Sherman Alexie makes you laugh out loud. Then think. On The Colbert Report he had Stephen Colbert speechless with a joke about smallpox blankets and "Indian Giving". The short story "War Dances" published in New Yorker has his amazing insights and some killer metaphors....I read this and laughed but when it was all done the tears lasted a little while longer. Alexie's writing does that to you.
a too-thin blanket is "more like the world's biggest coffee filter."
a coffee house, "a spotless place called Dirty Joe's"
the hospital hallway is "like a beehive with colony-collapse disorder."
"no one ever wants to read the word "malignant" unless you're reading a Charles Dickens novel about an evil landlord, but "benign" and "majority" are two words that go well together."
"...right now temporary is enough."
Lines like "Vodka straight up or with a nostalgia chaser?"
"I remember how my dad spent a lot of time in MRI tubes near the end of his life. So I was wondering what kind of music he chose. I mean, he couldn't hear...he still must have chosen something. And I wanted to choose the same thing he chose."

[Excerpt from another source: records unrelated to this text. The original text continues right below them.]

(** * A shallow embedding of the fx-processor batch renderer

    This development models the parts of the fx-processor repository that
    the equalizer transform and the batch rendering pipeline rely on:

    - [Equalizer] : the 40-band graphic equalizer of
      [socialfx/dsp_utils/original/equalizer.js] (constructor, the [curve]
      setter and the [range] setter);
    - [Derive] : the job derivation loops of the preparation scripts
      ([src/unnamed/part_000] for reverb, [src/unnamed/part_001] for EQ);
    - [Batch] : the browser-side [processBatch] loops of the EQ page
      ([src/unnamed/part_002]) and of the reverb page
      ([audealize_reverb/html_processor/process_audio.html]);
    - [Server] : the [/save] endpoint of
      [audealize_reverb/html_processor/server.js];
    - [Wav] : the [bufferToWave] encoder shared by both pages.

    JavaScript numbers are modelled with exact rationals [Q]; a number that
    JavaScript would compute as [NaN] (for instance [range * 5 * undefined])
    is the constructor [NaN] of [jsnum]. *)

From Stdlib Require Import QArith Qround Lqa String Ascii ZArith Lia Bool List.
Import ListNotations.

(** JavaScript numbers as the code manipulates them. *)
Inductive jsnum : Type :=
| Num (q : Q)
| NaN.

(** Numeric equality of two JavaScript numbers ([===] on numbers). *)
Definition jsnum_eqb (a b : jsnum) : bool :=
  match a, b with
  | Num x, Num y => Qeq_bool x y
  | _, _ => false
  end.
(* ===== verification/Sha256.v ===== *)
(** * crypto/sha256 and crypto/hmac

    [sha256.Sum256] as FIPS 180-4 defines it and HMAC as RFC 2104 defines it,
    on 32-bit words held in [N], executable, and checked against the
    published test vectors.  The services use them for the PKCE challenge,
    for the hashes of revoked tokens and for webhook signatures. *)
From S2P Require Import Prelude GoStd.
From Stdlib Require Import NArith.
Local Open Scope N_scope.

(** ** 32-bit words *)

Definition w32 (x : N) : N := N.land x (N.ones 32).

Definition add32 (x y : N) : N := w32 (x + y).

Definition rotr (n x : N) : N :=
  N.lor (N.shiftr x n) (w32 (N.shiftl x (32 - n))).

Definition not32 (x : N) : N := N.lxor x (N.ones 32).

Definition Ch (x y z : N) : N := N.lxor (N.land x y) (N.land (not32 x) z).

Definition Maj (x y z : N) : N :=
  N.lxor (N.land x y) (N.lxor (N.land x z) (N.land y z)).

Definition bigS0 (x : N) : N := N.lxor (rotr 2 x) (N.lxor (rotr 13 x) (rotr 22 x)).

Definition bigS1 (x : N) : N := N.lxor (rotr 6 x) (N.lxor (rotr 11 x) (rotr 25 x)).

Definition smallS0 (x : N) : N := N.lxor (rotr 7 x) (N.lxor (rotr 18 x) (N.shiftr x 3)).

Definition smallS1 (x : N) : N := N.lxor (rotr 17 x) (N.lxor (rotr 19 x) (N.shiftr x 10)).

(** The round constants and the initial hash value are, as the standard
    defines them, the first 32 bits of the fractional parts of the cube roots
    of the first 64 primes and of the square roots of the first eight. *)
Definition is_prime (n : nat) : bool :=
  forallb (fun d => negb (Nat.eqb (n mod d) 0)) (seq 2 (n - 2)).

Definition primes (bound : nat) : list N :=
  N.of_nat <$> filter (fun n => is_prime n) (seq 2 (bound - 2)).

(** The largest [r < 2^k + r0] with [r^e <= n], bit by bit from [r0]. *)
Fixpoint root (e n : N) (k : nat) (r0 : N) : N :=
  match k with
  | O => r0
  | S k' =>
      let r := r0 + 2 ^ N.of_nat k' in
      root e n k' (if r ^ e <=? n then r else r0)
  end.

Definition frac_root (e p : N) : N := w32 (root e (p * 2 ^ (32 * e)) 40 0).

Definition K256 : list N := Eval vm_compute in frac_root 3 <$> primes 312.

Definition H0 : list N := Eval vm_compute in frac_root 2 <$> primes 20.

(** ** Padding and words *)

Fixpoint to_bytes (s : string) : list N :=
  match s with EmptyString => [] | String a r => byte_N a :: to_bytes r end.

Fixpoint of_bytes (l : list N) : string :=
  match l with [] => estr | n :: r => String (Ascii.ascii_of_N n) (of_bytes r) end.

(** The low [k] bytes of [x], most significant first. *)
Fixpoint be_bytes (k : nat) (x : N) : list N :=
  match k with
  | O => []
  | S k' => N.land (N.shiftr x (8 * N.of_nat k')) 255 :: be_bytes k' x
  end.

Definition pad (l : list N) : list N :=
  let len := length l in
  l ++ [128] ++ repeat 0 ((119 - len mod 64) mod 64)%nat ++ be_bytes 8 (8 * N.of_nat len).

Fixpoint be_words (l : list N) : list N :=
  match l with
  | a :: b :: c :: d :: r => (((a * 256 + b) * 256 + c) * 256 + d) :: be_words r
  | _ => []
  end.

(** ** Compression *)

(** The message schedule, newest word first. *)
Fixpoint schedule (k : nat) (w : list N) : list N :=
  match k with
  | O => w
  | S k' =>
      let t i := nth i w 0 in
      schedule k' (add32 (add32 (smallS1 (t 1%nat)) (t 6%nat))
                         (add32 (smallS0 (t 14%nat)) (t 15%nat)) :: w)
  end.

Definition round (h : list N) (kw : N * N) : list N :=
  match h with
  | [a; b; c; d; e; f; g; hh] =>
      let t1 := add32 (add32 hh (bigS1 e)) (add32 (Ch e f g) (add32 (fst kw) (snd kw))) in
      let t2 := add32 (bigS0 a) (Maj a b c) in
      [add32 t1 t2; a; b; c; add32 d t1; e; f; g]
  | _ => h
  end.

Definition compress (h : list N) (block : list N) : list N :=
  let w := rev (schedule 48 (rev (be_words block))) in
  zip_with add32 h (fold_left round (zip K256 w) h).

(** The blocks of the padded message, [fuel] bounding their number. *)
Fixpoint blocks (fuel : nat) (l : list N) : list (list N) :=
  match fuel, l with
  | S f, _ :: _ => take 64 l :: blocks f (drop 64 l)
  | _, _ => []
  end.

Definition sha256_bytes (l : list N) : list N :=
  let p := pad l in
  mjoin (be_bytes 4 <$> fold_left compress (blocks (length p) p) H0).

(** [sha256.Sum256([]byte(s))] *)
Definition sha256_Sum256 (s : string) : string := of_bytes (sha256_bytes (to_bytes s)).

(** [hmac.New(sha256.New, key)], one [Write], [Sum(nil)] *)
Definition hmac_sha256 (key msg : string) : string :=
  let k0 := to_bytes key in
  let k1 := if decide (64 < length k0)%nat then sha256_bytes k0 else k0 in
  let k2 := k1 ++ repeat 0 (64 - length k1) in
  let inner := sha256_bytes ((N.lxor 0x36 <$> k2) ++ to_bytes msg) in
  of_bytes (sha256_bytes ((N.lxor 0x5c <$> k2) ++ inner)).

(** ** Test vectors: FIPS 180-4, RFC 7636 appendix B, RFC 4231 case 2 *)

Example sha256_abc :
  hex_Encode (sha256_Sum256 "abc") =
  "ba7816bf8f01cfea414140de5dae2223b00361a396177a9cb410ff61f20015ad".
Proof. vm_compute. reflexivity. Qed.

Example sha256_two_blocks :
  hex_Encode (sha256_Sum256 "abcdbcdecdefdefgefghfghighijhijkijkljklmklmnlmnomnopnopq") =
  "248d6a61d20638b8e5c026930c3e6039a33ce45964ff2167f6ecedd419db06c1".
Proof. vm_compute. reflexivity. Qed.

Example pkce_rfc7636 :
  base64_RawURL (sha256_Sum256 "dBjftJeZ4CVP-mB92K27uhbUJU1p1r_wW1gFWFOEjXk") =
  "E9Melhoa2OwvFrEMTJguCHaoeK1t8URWbuGJSstw-cM".
Proof. vm_compute. reflexivity. Qed.

Example hmac_rfc4231 :
  hex_Encode (hmac_sha256 "Jefe" "what do ya want for nothing?") =
  "5bdcc146bf60754e6a042426089575c75a003f089d2739839dec58b964ec3843".
Proof. vm_compute. reflexivity. Qed.

(** ** A digest is 32 bytes *)

Lemma round_length h kw : length (round h kw) = length h.
Proof. unfold round. by repeat case_match. Qed.

Lemma rounds_length kws h : length (fold_left round kws h) = length h.
Proof.
  revert h. induction kws as [|kw kws IH]; intros h; simpl; [done|].
  by rewrite IH, round_length.
Qed.

Lemma compress_length h b : length (compress h b) = length h.
Proof.
  unfold compress. rewrite length_zip_with, rounds_length. lia.
Qed.

Lemma fold_compress_length bs h : length (fold_left compress bs h) = length h.
Proof.
  revert h. induction bs as [|b bs IH]; intros h; simpl; [done|].
  by rewrite IH, compress_length.
Qed.

Lemma sha256_bytes_length l : length (sha256_bytes l) = 32%nat.
Proof.
  unfold sha256_bytes. set (h := fold_left compress _ _).
  assert (length h = 8%nat) as Hh by apply fold_compress_length.
  clearbody h. by destruct h as [|? [|? [|? [|? [|? [|? [|? [|? [|]]]]]]]]].
Qed.

Lemma of_bytes_length l : String.length (of_bytes l) = length l.
Proof. induction l as [|n l IH]; simpl; [done|]. by rewrite IH. Qed.

Lemma sha256_Sum256_length s : String.length (sha256_Sum256 s) = 32%nat.
Proof. unfold sha256_Sum256. by rewrite of_bytes_length, sha256_bytes_length. Qed.
(** No user agent is ever recognised as an iOS device with a
    version: the agents that carry one also carry the words the macOS test
    looks for, and that test comes first. *)
Theorem parseUserAgent_no_iOS_version ua :
  fst (parseUserAgent ua) = "iOS" -> snd (parseUserAgent ua) = "Unknown".
Proof.
  unfold parseUserAgent. set (l := strings_ToLower ua).
  destruct (_ || strings_Contains l "mac os") eqn:Hmac; [done|].
  apply orb_false_iff in Hmac as [_ Hmac].
  destruct (strings_Contains l "windows"); [done|].
  destruct (strings_Contains l "iphone" || _).
  - intros _. cbn [snd]. destruct (find_submatch _ _ _ l) as [v|] eqn:Hf; [|done].
    exfalso. apply find_submatch_spec in Hf as (a & b & Hl).
    enough (strings_Contains l "mac os" = true) by congruence.
    apply Contains_app. exists (a +:+ "os " +:+ v +:+ " like "), (" x" +:+ b).
    rewrite Hl, !app_str_assoc. done.
  - destruct (strings_Contains l "android"); [done|].
    by destruct (strings_Contains l "linux").
Qed.

(** An iPhone running iOS 16.5 is a macOS machine of unknown version; an old
    iPad whose agent says only [CPU OS 3_2] gets as far as the iOS test. *)
Lemma parseUserAgent_no_iOS_version_witness :
  parseUserAgent "Mozilla/5.0 (iPhone; CPU iPhone OS 16_5 like Mac OS X)" = ("macOS", "Unknown") /\
  snd (parseUserAgent "iPad; CPU OS 3_2") = "Unknown".
Proof.
  split; [vm_compute; reflexivity|].
  apply parseUserAgent_no_iOS_version. vm_compute. reflexivity.
Defined.
(** Documented behaviour of golang-jwt: a signed token parses back to its
    claims, where JSON can hold them, until the instant of its exp claim, and is
    refused from then on; a string without dots is not a token. *)
Class JwtLaws {crypto : Crypto} : Prop := {
  jwt_roundtrip : forall kid claims token e t,
    SignedString kid claims = inl token -> claim "exp" claims = Some (JNum e) ->
    claim "nbf" claims = None -> json_exact (JObj claims) = true ->
    jwt_Parse t token = if decide (t < e * second)%Z then Some claims else None;
  jwt_segments : forall t token, strings_Contains token "." = false -> jwt_Parse t token = None
}.

(** ** The service *)

Record AuthState (C R V O D G : Type) : Type := mkAuth {
  au_codes : C;
  au_refresh : R;
  au_revoked : V;
  au_clients : O;
  au_risk : D * G
}.
Arguments mkAuth {C R V O D G}.
Arguments au_codes {C R V O D G}.
Arguments au_refresh {C R V O D G}.
Arguments au_revoked {C R V O D G}.
Arguments au_clients {C R V O D G}.
Arguments au_risk {C R V O D G}.

(** What [NewService] fixes: whether clients come from a store, the static
    clients otherwise (nil when there is a store), whether there is a signal
    store, and the key id. *)
Record AuthConfig : Type := mkAuthConfig {
  a_clientStore : bool;
  a_clients : option (gmap clientKey ClientConfig);
  a_signalStore : bool;
  a_keyID : string
}.

Section Service.
Context {crypto : Crypto}.
Context {C R V O D G : Type}.
Context `{!AuthorizationCodeStore C, !RefreshTokenStore R, !RevocationStore V, !OAuthStore O,
          !DeviceStore D, !SignalStore G}.
Context (cfg : AuthConfig).

Abbreviation Auth := (M (AuthState C R V O D G)).

Definition on_codes {A} (m : M C A) : Auth A :=
  zoom au_codes (fun c s => mkAuth c (au_refresh s) (au_revoked s) (au_clients s) (au_risk s)) m.

Definition on_refresh {A} (m : M R A) : Auth A :=
  zoom au_refresh (fun r s => mkAuth (au_codes s) r (au_revoked s) (au_clients s) (au_risk s)) m.

Definition on_revoked {A} (m : M V A) : Auth A :=
  zoom au_revoked (fun v s => mkAuth (au_codes s) (au_refresh s) v (au_clients s) (au_risk s)) m.

Definition on_clients {A} (m : M O A) : Auth A :=
  zoom au_clients (fun o s => mkAuth (au_codes s) (au_refresh s) (au_revoked s) o (au_risk s)) m.

Definition on_risk {A} (m : M (D * G) A) : Auth A :=
  zoom au_risk (fun x s => mkAuth (au_codes s) (au_refresh s) (au_revoked s) (au_clients s) x) m.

All his work resonants with insights from his Native American heritage (he says he's an Indian), but this story managed to capture his biting humor and irony while discussing a dying parent, cancer, MRI's, Trader Joe's, and a visit to the Vatican ("plant an eagle feather and claim that you just discovered Italy").
Excerpts from the August 10, 2009 New Yorker magazine: Sherman Alexie's fictional short "War Dances".